In silico character and molecular docking study derivat zerumbone for breast cancer therapy

Cancer, especially breast cancer is the leading cause of mortality worldwide. Targeted therapy has been the focus of drug discovery to achieve better efficacy and safety. Zerumbone, an isolate from Zingiber zerumbet has been reported to have anticancer activity through antiproliferation, antiapoptotic, and antimetastatic mechanisms. This research aims to predict the derivate of zerumbone with the best pharmacokinetic properties and the best interaction with main breast cancer targets. About 33 derivates of zerumbon from many published journals were studied using in silico method to obtain potential candidates for breast cancer. Assessment of Lipinskìs rule of five and in silico ADMET properties were evaluated using swissadme website.
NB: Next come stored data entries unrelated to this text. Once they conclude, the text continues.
(* ===== verification/Prelude.v ===== *)
(** * A verification development of the Nx Vite plugin's [vitest] generator

    Source: [src/packages/vite/src/generators/vitest/vitest-generator.ts]
    (108 lines of TypeScript).  The generator is a plugin of the Nx
    workspace tool.  Given a project name and a small options schema it
    (1) reads the project's configuration, (2) registers or rewrites the
    project's [test] target, (3) runs the Vite [init] generator and keeps
    its install task, (4) writes [vite.config.ts] unless [skipViteConfig],
    (5) scaffolds template files into the project root, (6) patches the
    project's TypeScript configuration files (the part with real logic),
    (7) formats the files, and (8) returns a callback that runs the
    collected install tasks one after the other.

    ** How the files map to the program

    - [Prelude] (this file): the result (exception) monad used for every
      fallible step, association lists (the key order of a JavaScript
      object), counting, the [vitest] hint database and the tactics the
      other files share.

    - [JsValue]: JavaScript values as the generator sees them after the
      host parses a JSON file ([jval]: null, booleans, numbers, strings,
      arrays, objects with their key order), [undefined] as [None], the
      thrown exceptions ([exn]), and the language operations the callbacks
      use: truthiness ([truthy]), property read ([get_prop], a TypeError
      on [null]/[undefined]), strict-mode property write ([set_prop]),
      nullish test for [??=], [Array.prototype.some] ([js_some]) and
      [push] ([js_push]), and decidable equality.

    - [TsConfig]: the two [updateJson] callbacks of [updateTsConfig]
      (lines 58-68 and 78-79/86-88): [updateReferences] adds
      [{ path: './tsconfig.spec.json' }] to [references], and
      [addImportMetaType] pushes ['vitest/importMeta'] onto
      [compilerOptions.types].  Next to them, the abstract operations of
      the spec (section 4.1), [ensureReference] and [ensureListedType],
      over the spec's document model; refinement theorems say where the
      code implements them, and divergence theorems say where it does not.

    - [JsonEquiv]: equality of JSON values up to the order of object
      keys ([jequiv], an [Equivalence] and stdpp [Equiv]), with [Proper]
      instances for the language operations and the two callbacks, and
      the executable test [jequivb] that implies it; [Format] uses them.

    - [TsTypes]: the TypeScript types the tsconfig schema gives the two
      fields the callbacks rewrite ([references?: { path: string }[]],
      [compilerOptions?: { types?: string[] }]) as the decidable check
      [tsconfigTyped], for the type soundness of the callbacks.

    - [Devkit]: the host collaborators the generator calls.  They are code
      of the Nx repository that is not under [src/], so they are modelled
      from the spec (section 6, "External interfaces") and marked so in
      the manifest: the virtual file tree ([Tree], a gmap from paths to
      parsed files), [tree_exists], [readJson], [writeJson], [updateJson]
      (read, apply the callback, write back, section 7's errors),
      [joinPathFragments] (Node's [path.join] normalisation),
      [offsetFromRoot], [readProjectConfiguration] and [runTasksInSerial]
      (section 9: "an explicit ordered list of deferred callbacks with an
      explicit sequential-execution combinator").  The collaborators the
      spec only names ([addOrChangeTestTarget], [initGenerator],
      [writeViteConfig], [generateFiles], [formatFiles],
      [findExistingTargets]) form the interface [Collaborators], with the
      frame laws the generator's theorems rely on: [StepLaws] for the
      steps before [formatFiles], and [CollaboratorLaws], which adds an
      exact law for [formatFiles].

    - [Generator]: [updateTsConfig] (lines 53-93), [createFiles] (95-106)
      and [vitestGenerator] (22-51), written over any instance of the
      collaborator interface, in the result monad, in the order of the
      source.

    - [Trace]: the order of the collaborator calls.  [traced C] is a host
      [C] whose collaborators also log their names to a trace file of the
      tree; [TraceFrame C] says [C]'s own collaborators leave that file
      alone.

    - [Mutable]: the generator over Nx's mutable tree.  In the source
      [tree] is one shared object that [updateJson] and the collaborators
      write into, and an exception leaves in it the writes made before
      the throw.  [mut A] is a state monad whose exceptions keep the
      state ([Tree -> Tree * js A]); each host call ([call], [call_with])
      is atomic; [updateTsConfig_m] and [vitestGenerator_m] translate
      lines 53-93 and 22-51 a second time over it; [discard] is the
      host's flush policy (keep the tree of a run that returned).

    - [Format]: [FormatUpTo], the relaxed law of a [formatFiles] that may
      reorder keys (it keeps the tsconfig files up to [jequiv]), and a
      host whose formatter moves [compilerOptions] first, which satisfies
      it and breaks the exact law.

    - [Runs]: repeated runs.  [run_step] is one successful run with a fixed
      schema, a relation on trees; stdpp's [tc] and [nsteps] are
      several runs.

    ** What the theorems show (claims C1-C35 of the manifest)

    - End to end ([Generator]): a successful run leaves the project's
      tsconfig files exactly as [updateTsConfig] makes them from the input
      tree (a refinement through the collaborators' frame laws); a
      second run keeps [tsconfig.json] but adds another
      ['vitest/importMeta']; a successful run implements the spec's
      [ensureReference] on [tsconfig.json] and, the first time,
      [ensureListedType] on [tsconfig.lib.json] (refinement of the
      Configuration Merger); a project whose [tsconfig.json] is absent
      or not JSON always fails; the callback returned is the init task.
      The [skipViteConfig] guard: with the flag set the run
      is the same whatever the host's [writeViteConfig] does (two hosts
      compared through [with_writeViteConfig]); without it, an error of
      [writeViteConfig] is the run's error.
    - Formatting ([Format]): with a [formatFiles] that may reorder keys,
      the tsconfig files a run leaves are, up to key order, those of a
      tree in which [updateTsConfig]'s updates hold exactly.
    - Repeated runs ([Runs], by induction on [tc] and [nsteps]): after
      any positive number of runs [tsconfig.json] refers [max 1 c] times
      to [./tsconfig.spec.json]; [n] runs add exactly [n] copies of
      ['vitest/importMeta'] to the library's [types]; every tree
      reachable by runs from typed tsconfig files has them typed.
    - Call order ([Trace]): a successful run calls [addOrChangeTestTarget],
      [init], [writeViteConfig] (exactly without [skipViteConfig]),
      [generateFiles] and [formatFiles] in the source's order, each once.
    - The mutable tree ([Mutable]): a run of [vitestGenerator_m] that
      returns leaves the tsconfig files as lines 53-93 update them
      (proved through the lemma that [vitestGenerator] is
      [vitestGenerator_m] seen through [discard]); when a run throws, the project's tsconfig files are either as
      in the input, or only [tsconfig.json] rewritten, or all updated
      ([formatFiles] threw); and the partial state is reachable:
      [tsconfig.json] is rewritten before the types callback throws, so
      spec section 7's "no partial writes" rests on the host's flush.
    - Types ([TsTypes]): on documents whose fields have their declared
      types, both callbacks return (no TypeError; [addImportMetaType]
      once [compilerOptions] is present) and write back well-typed
      documents; [updateTsConfig] keeps the project's three tsconfig
      files well-typed (an invariant of the tree).
    - [updateTsConfig]: its effect on each of the three files
      ([tsconfig.lib.json] wins over [tsconfig.app.json]), that it writes
      nothing else, when it is guaranteed to return (liveness), and its
      [NotFound] and [ParseError] errors.
    - [TsConfig]: both callbacks on every branch (append, no-op,
      TypeError), refinement of the spec's [ensureReference] and
      [ensureListedType] where the code implements them, idempotence and
      the "max one spec reference" invariant of [updateReferences] and
      that it never creates two references with the same [path], and
      the divergences from the
      spec: [addImportMetaType] is not idempotent and duplicates an
      existing entry, a falsy [references] is silently accepted, an array
      [compilerOptions] silently loses the update.
    - [Devkit] (lemmas): read-after-write and frame lemmas for the tree,
      [updateJson] as read-modify-write, the last segment of a joined
      path, [runTasksInSerial] as sequential composition.
    - Witnesses run on [Generator.ReferenceHost], a concrete host whose
      collaborators satisfy the laws (an Nx library [ui] in [libs/ui]).

    ** Modelling choices, bounds and what is not modelled

    - No definition needs fuel: every function is structural.  The only
      loop of the source, [Array.prototype.some], is a structural
      recursion over the array; [runTasksInSerial] recurses on the list.
    - JSON numbers are modelled as integers ([Z]); the generator only
      tests them for truthiness (0 is falsy) and never computes with them.
    - Objects are association lists in key order (what [JSON.stringify]
      writes back); a written key keeps its place, a new key goes last
      (none of the keys involved is an array index).
    - Parsed files are stored as values: serialisation and parsing are
      taken to round-trip (spec section 6); formatting is a collaborator
      that keeps parsed contents.  The devkit's [formatFiles] also sorts
      the keys of [compilerOptions.paths] in the workspace's root
      tsconfig: for a project at the workspace root (an empty root) the exact law of
      [CollaboratorLaws] then fails, while [FormatUpTo] (keys reordered
      only) still holds, so [Format]'s theorem covers that case.
    - [joinPathFragments] follows Node's [path.posix.join], and
      [offsetFromRoot] counts the segments of [path.normalize(dir)], as
      the devkit does; the devkit's backslash and Windows drive-letter
      rewriting is not modelled.
    - The collaborators [addOrChangeTestTarget], [findExistingTargets],
      [writeViteConfig], the [init] generator, [generateFiles] (with the
      template directory [files/]) and [formatFiles] are code outside
      [src/] that the spec only names: they are the [Collaborators]
      interface, and the theorems assume only [CollaboratorLaws] (they
      keep the project's tsconfig files and project roots).
      [vitestSchematic]'s [convertNxGenerator] is not modelled.
    - Asynchrony ([await]) is sequential and is modelled as sequencing in
      the result monad, where a throw aborts the run and its tree is
      dropped; [Mutable] models the shared tree the source mutates and
      proves this view equal to it followed by the host's flush policy.

    - [vitestSchematic] (line 109) wraps the generator with the devkit's
      [convertNxGenerator], an adapter to the Angular devkit's schematic
      API with no logic of this file; it is not modelled.

    ** Left open

    - The trace of a failing run in terms of calls (which collaborators
      ran before the one that threw) is not stated; [Mutable] states what
      a failing run leaves of the tsconfig files, which is what the host
      could persist.
    - The repeated-runs theorems of [Runs] are proved under the exact
      [CollaboratorLaws], not under [FormatUpTo].
    - The [references] entries of other shapes need nothing more: every
      entry but [null] goes through [some_isSpecReference], which the
      refinement of [ensureReference] covers. *)

From stdpp Require Export base list options strings sets.
Local Set Warnings "-clear-no-such-hyp".

Declare Scope vitest_scope.
Delimit Scope vitest_scope with vitest.
Open Scope vitest_scope.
Further, molecular docking with autodock was conducted to predict the interaction with the breast cancer target. The binding energy of the interaction was compared with existing drugs with the same mechanism. Twenty-one molecules of zerumbone derivates met Lipinski’s rule of five and ADMET properties. Molecular docking of the 21 selected candidates against estrogen receptor (3ERD) and progesterone receptor (4OAR) evaluated to get the best derivate of zerumbone as targetted breast cancer therapy. Binding energy zerumbone derivates 20 showed lower energy than tamoxifen as the standard of the existing drug showed potential candidates for further study.